*** Stored data Section Begins ***

(** * Fiora Editor: the Tkinter mock-up of [video_editor_gui.py]

    The program is one script: module-level statements build a widget tree and
    register callbacks, then the Tk main loop dispatches user events to those
    callbacks.  The embedding follows that shape:

    - module [Py]: the Python built-ins the callbacks use (string methods,
      number formatting, exceptions);
    - the tkinter objects the script creates (variables with write traces,
      ttk labels and buttons, the packer) and the record [App] of the module
      globals;
    - a state, exception and console monad [M], in which the callbacks of the
      script are written under their own names;
    - [startup], the construction script, and [handle], the dispatch of one
      user event;
    - the properties: an invariant of the main loop ([reachable_wired]) and
      the specification of each callback.

    Geometry, colours, fonts and the static title labels are left out: no
    callback reads them. *)

From Stdlib Require Import ZArith Ascii Floats DecimalString.
From stdpp Require Import gmap strings list fin_maps.

Local Open Scope string_scope.
Local Open Scope Z_scope.

(** ** Python built-ins *)

Module Py.

(** [str.upper] and [str.lower] on one character.  Strings are byte strings
    here; the two functions are exact on ASCII text, which is all the script
    ever passes to them (slider names). *)
Definition upper_char (c : ascii) : ascii :=
  let n := Ascii.N_of_ascii c in
  if ((97 <=? n) && (n <=? 122))%N then Ascii.ascii_of_N (n - 32) else c.

Definition lower_char (c : ascii) : ascii :=
  let n := Ascii.N_of_ascii c in
  if ((65 <=? n) && (n <=? 90))%N then Ascii.ascii_of_N (n + 32) else c.

Fixpoint upper (s : string) : string :=
  match s with
  | EmptyString => EmptyString
  | String c s' => String (upper_char c) (upper s')
  end.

*** Stored data Section Ends ***

▸ **Work item**:
From the entries above, extract only the lines running from the one containing "Geometry, colours, fonts" through the one containing "if ((97 <=? n)", inclusive.

▸ **Response area**:
    Geometry, colours, fonts and the static title labels are left out: no
    callback reads them. *)

From Stdlib Require Import ZArith Ascii Floats DecimalString.
From stdpp Require Import gmap strings list fin_maps.

Local Open Scope string_scope.
Local Open Scope Z_scope.

(** ** Python built-ins *)

Module Py.

(** [str.upper] and [str.lower] on one character.  Strings are byte strings
    here; the two functions are exact on ASCII text, which is all the script
    ever passes to them (slider names). *)
Definition upper_char (c : ascii) : ascii :=
  let n := Ascii.N_of_ascii c in
  if ((97 <=? n) && (n <=? 122))%N then Ascii.ascii_of_N (n - 32) else c.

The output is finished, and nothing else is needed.